CBT is widely accepted as
the most effective treatments for OCD (Taylor, Thordarson, Spring, Yeh,
Corcoran, Eugster and Tisshaw, 2003). Dysfunctional thinking may cause the
patient to perceive the treatment as confirmation that they are incapable of
improvement. It is apparent however, from Karens case, that by dealing with
this dysfunctional thought process as the priority, you can then deal with the faulty
control of the rituals with more optimism from the patient. This can be done during the behavioural
aspect of the treatment with less likelihood that patients will discontinue the
treatment before completion.
The behaviourist treatment
alone, is harsh and abrupt. Behaviour is
the key focus and puts the patient under immediate pressure as they are exposed
to their fears. There is no mental
preparation for the patient and the focus is solely on the behaviours. As evidenced by the CBT Karen received, the
behaviours treated during ERP are highly unlikely to have been the cause of her
OCD. Alone, ERP can make the patient feel out of control causing patients to
discontinue treatment prematurely and success rates to drop as evidenced by
Keister. Although Behaviourism does acknowledge fear is the obsession, they see
this as a learned behaviour rather than a thought process. This leaves a gap in the theory causing a
lack of insight into the root cause of the patients form of OCD.

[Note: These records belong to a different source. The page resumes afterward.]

(** X21 (tutorial, cell 28): the loop ends; started from [some_int] at most
    5 it prints the numbers from there to 5 and leaves 6; started above 5 it
    still prints once and adds one. *)
Theorem count_up_terminates (fuel : nat) (some_int : Z)
    (Hfuel : (Z.to_nat (Z.max 1 (6 - some_int)) <= fuel)%nat) :
  count_up fuel some_int
  = Some (seqZ some_int (Z.max 1 (6 - some_int)), Z.max 6 (some_int + 1)).
Proof.
  destruct (Z.le_gt_cases some_int 5) as [Hle | Hgt].
  - rewrite Z.max_r in * by lia. rewrite Z.max_l by lia.
    apply count_up_to_five; assumption.
  - rewrite Z.max_l in * by lia. rewrite Z.max_r by lia.
    rewrite count_up_above by lia. reflexivity.
Qed.

(** ** The list methods of cell 14 *)

Lemma list_remove_absent (x : Z) (l : list Z) :
  ~ In x l -> list_remove x l = Throws (Standard ValueError).
Proof.
  induction l as [| y l IH]; simpl; intros H.
  - reflexivity.
  - destruct (Z.eqb_spec y x) as [Heq | _]; [tauto |].
    rewrite IH by tauto. reflexivity.
Qed.

Lemma list_remove_present (x : Z) (l : list Z) :
  In x l -> exists l', list_remove x l = Returns l' /\ l ≡ₚ x :: l'.
Proof.
  induction l as [| y l IH]; simpl; intros H.
  - destruct H.
  - destruct (Z.eqb_spec y x) as [-> | Hne].
    + exists l. split; reflexivity.
    + destruct H as [H | H]; [contradiction |].
      destruct (IH H) as (l' & Hl' & Hperm). exists (y :: l').
      rewrite Hl'. split; [reflexivity |].
      rewrite Hperm. apply Permutation_swap.
Qed.

Lemma getitem_in_range {A : Type} (l : list A) (i : Z) :
  0 <= i < len l -> exists a, l !! Z.to_nat i = Some a /\ getitem l i = Returns a.
Proof.
  intros Hi. unfold getitem, wrap_index.
  destruct (Z.ltb_spec i 0) as [H | _]; [lia |].
  destruct (Z.ltb_spec i 0) as [H | _]; [lia |].
  destruct (lookup_lt_is_Some_2 l (Z.to_nat i)) as [a Ha]; [unfold len in Hi; lia |].
  exists a. rewrite Ha. split; reflexivity.
Qed.

Lemma getitem_beyond {A : Type} (l : list A) (i : Z) :
  len l <= i -> getitem l i = Throws IndexError.
Proof.
  intros Hi. unfold getitem, wrap_index. pose proof (len_nonneg l).
  destruct (Z.ltb_spec i 0) as [H' | _]; [lia |].
  destruct (Z.ltb_spec i 0) as [H' | _]; [lia |].
  rewrite lookup_ge_None_2 by (unfold len in Hi; lia). reflexivity.
Qed.

Lemma delitem_in_range {A : Type} (l : list A) (i : Z) :
  0 <= i < len l -> delitem l i = Returns (delete (Z.to_nat i) l).
Proof.
  intros Hi. unfold delitem, wrap_index.
  destruct (Z.ltb_spec i 0) as [H | _]; [lia |].
  destruct (Z.leb_spec 0 i) as [_ | H]; [| lia].
  destruct (Z.ltb_spec i (len l)) as [_ | H]; [| lia]. reflexivity.
Qed.

Lemma delitem_beyond {A : Type} (l : list A) (i : Z) :
  len l <= i -> delitem l i = Throws IndexError.
Proof.
  intros Hi. unfold delitem, wrap_index. pose proof (len_nonneg l).
  destruct (Z.ltb_spec i 0) as [H' | _]; [lia |].
  destruct (Z.ltb_spec i (len l)) as [H' | _]; [lia |].
  rewrite andb_false_r. reflexivity.
Qed.

Lemma foldl_min_least (x : Z) (l : list Z) :
  Forall (Z.le x) l -> foldl Z.min x l = x.
Proof.
  revert x. induction l as [| y l IH]; simpl; intros x H.
  - reflexivity.
  - inversion H as [| ? ? Hy Hl]; subst. rewrite Z.min_l by exact Hy. apply IH, Hl.
Qed.

Lemma foldl_max_last (x : Z) (l : list Z) :
  StronglySorted Z.le (x :: l) -> last (x :: l) = Some (foldl Z.max x l).
Proof.
  revert x. induction l as [| y l IH]; simpl; intros x H.
  - reflexivity.
  - inversion H as [| ? ? Hsorted Hall]; subst.
    inversion Hall as [| ? ? Hy _]; subst.
    rewrite Z.max_r by exact Hy. rewrite <- IH by exact Hsorted. reflexivity.
Qed.

Lemma py_min_sorted (l : list Z) :
  l <> [] -> StronglySorted Z.le l ->
  exists lo, py_min l = Returns lo /\ head l = Some lo.
Proof.
  destruct l as [| x l]; intros Hne H; [congruence |].
  exists x. simpl. inversion H; subst. rewrite foldl_min_least by assumption.
  split; reflexivity.
Qed.

Lemma py_max_sorted (l : list Z) :
  l <> [] -> StronglySorted Z.le l ->
  exists hi, py_max l = Returns hi /\ last l = Some hi.
Proof.
  destruct l as [| x l]; intros Hne H; [congruence |].
  exists (foldl Z.max x l). split; [reflexivity | apply foldl_max_last, H].
Qed.
(** * Motion blur by temporal sub-frame accumulation

    A shallow embedding of the motion-blur subsystem of the renderer:
    - [MotionBlur.ts]: configuration resolution, sub-frame offsets and
      weights, adaptive sample counts;
    - [Stage.ts]: the accumulation buffer and the sub-frame render loop;
    - [PlaybackStatus.ts]: the sub-frame time offset and the conversions
      between frames and seconds;
    - [validation.ts]: the validator of render requests.

    A JavaScript [number] is the rational ([Q]) that a finite double
    denotes, and two numbers are "the same" when they are [Qeq]-equal.
    The four arithmetic operations round as IEEE 754 binary64 does: the
    exact result is rounded to 53 significant bits, to nearest, ties to
    even ([Js.add], [Js.sub], [Js.mul], [Js.div], written [⊕], [⊖], [⊗],
    [⊘]); a store into a [Float32Array] rounds to 24 bits.  Comparison,
    negation, halving, [Math.abs], [Math.min], [Math.max], [Math.round] and
    [Math.ceil] are exact on doubles and are computed exactly.  The
    exponent range is not bounded: overflow to an infinity and gradual
    underflow are outside the model, and so are [NaN], the infinities
    (hence division by zero) and the sign of zero, except in the request
    validator, whose values keep [NaN] and the infinities. *)

From Stdlib Require Import QArith Qround Qminmax Qabs Qpower Qreduction.
From Stdlib Require Import ZArith List Bool Lia Lqa String.
From Stdlib Require Import DecimalString.
From stdpp Require Import base list.
Import ListNotations.

Local Open Scope Q_scope.

(** ** The fragment of JavaScript the sources use *)

Module Js.

(** A JavaScript [number]. *)
Abbreviation number := Q.

(** [a ?? b]: the left operand unless it is [undefined]. *)
Definition nullish {A : Type} (o : option A) (d : A) : A :=
  match o with
  | Some a => a
  | None => d
  end.

(** Truthiness of an optional number: [undefined] and [0] are falsy. *)
Definition truthy_number (o : option number) : bool :=
  match o with
  | Some x => negb (Qeq_bool x 0)
  | None => false
  end.

(** [x === y] and [x < y] on numbers. *)
Definition strict_eq (x y : number) : bool := Qeq_bool x y.
Definition lt (x y : number) : bool := negb (Qle_bool y x).

(** *** Binary floating point *)

(** [2^e] *)
Definition pow2 (e : Z) : number := 2 ^ e.

(** For [x > 0], the exponent [k] with [2^k <= x < 2^(k+1)]. *)
Definition floor_log2 (x : number) : Z :=
  let k := (Z.log2 (Qnum x) - Z.log2 (Z.pos (Qden x)))%Z in
  if Qle_bool (pow2 k) x then k else (k - 1)%Z.

(** The nearest integer, ties to the even one. *)
Definition round_half_even (x : number) : Z :=
  let f := Qfloor x in
  match Qcompare (x - inject_Z f) (1 # 2) with
  | Lt => f
  | Gt => (f + 1)%Z
  | Eq => if Z.even f then f else (f + 1)%Z
  end.

(** [x] rounded to [precision] significant bits, to nearest, ties to even:
    with [e] the exponent of the last of these bits, the nearest multiple
    of [2^e]. *)
Definition round_to (precision : Z) (x : number) : number :=
  if Qeq_bool x 0 then 0
  else
    let e := (floor_log2 (Qabs x) - (precision - 1))%Z in
    Qred (inject_Z (round_half_even (x * pow2 (- e))) * pow2 e).

(** The double nearest to a real result. *)
Definition binary64 (x : Q) : number := round_to 53 x.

In conclusion CBT provides
the insight needed to get to the root cause of the issue. This treatment can support the patient on
different levels because it focuses on giving ‘true’ control back to the
patient through correction of dysfunctional beliefs, followed by Behavioural
therapy to correct faulty control methods such as rituals. The treatment of dysfunctional beliefs also
helps to prepare the patient as treatment moves forward. This makes the transition into ERP smoother
as the patients beliefs are more logical and overall anxiety is lessened, as
evidenced clearly in Karens treatment.
References
American Psychiatric Association.
(2013). Diagnostic and
Statistical Manual of Mental Disorders American Psychiatric Association. Arlington:
American Psychiatric Publishing.
Gleitman, H., Gross, J. and Reisberg,
D. (2011).Psychology. New York: W. W. Norton & Co..
McLeod, D. (1997). Psychosocial
treatment of obsessive-compulsive disorder. International
Review of Psychiatry, 9 (1), pp. 119--132.
Oltmanns, T., Neale, J. and Davison, G. (1995). Case
studies in abnormal psychology. New York [etc.]: Wiley.
Olatunji, B., Rosenfield, D., Tart,
C., Cottraux, J., Powers, M. and Smits, J. (2013). Behavioral versus cognitive
treatment of obsessive-compulsive disorder: An examination of outcome and
mediators of change.. Journal
of consulting and clinical psychology, 81 (3), p. 415.
Sammons, A. (2011). Beck’s Cognitive Theory of Depression. [online] Retrieved from:
http://www.psychlotron.org.uk/resources/abnormal/a2_aqa_abnormal_moodcognitivebeck.pdf
[Accessed: 11 Nov 2013].
Schacter, D., Gilbert, D., Wegner, D.
and Hood, B. (2011). Psychology.
Basingstoke: Palgrave Macmillan.
Taylor, S., Thordarson, D., Spring,
T., Yeh, A., Corcoran, K., Eugster, K. and Tisshaw, C. (2003).
Telephone-administered cognitive behavior therapy for obsessive-compulsive
disorder. Cognitive Behaviour
Therapy, 32 (1), pp. 13--25.
Williamson, M., Cardwell, M. and
Flanagan, C. (2007). Higher
psychology. Cheltenham: Nelson Thornes.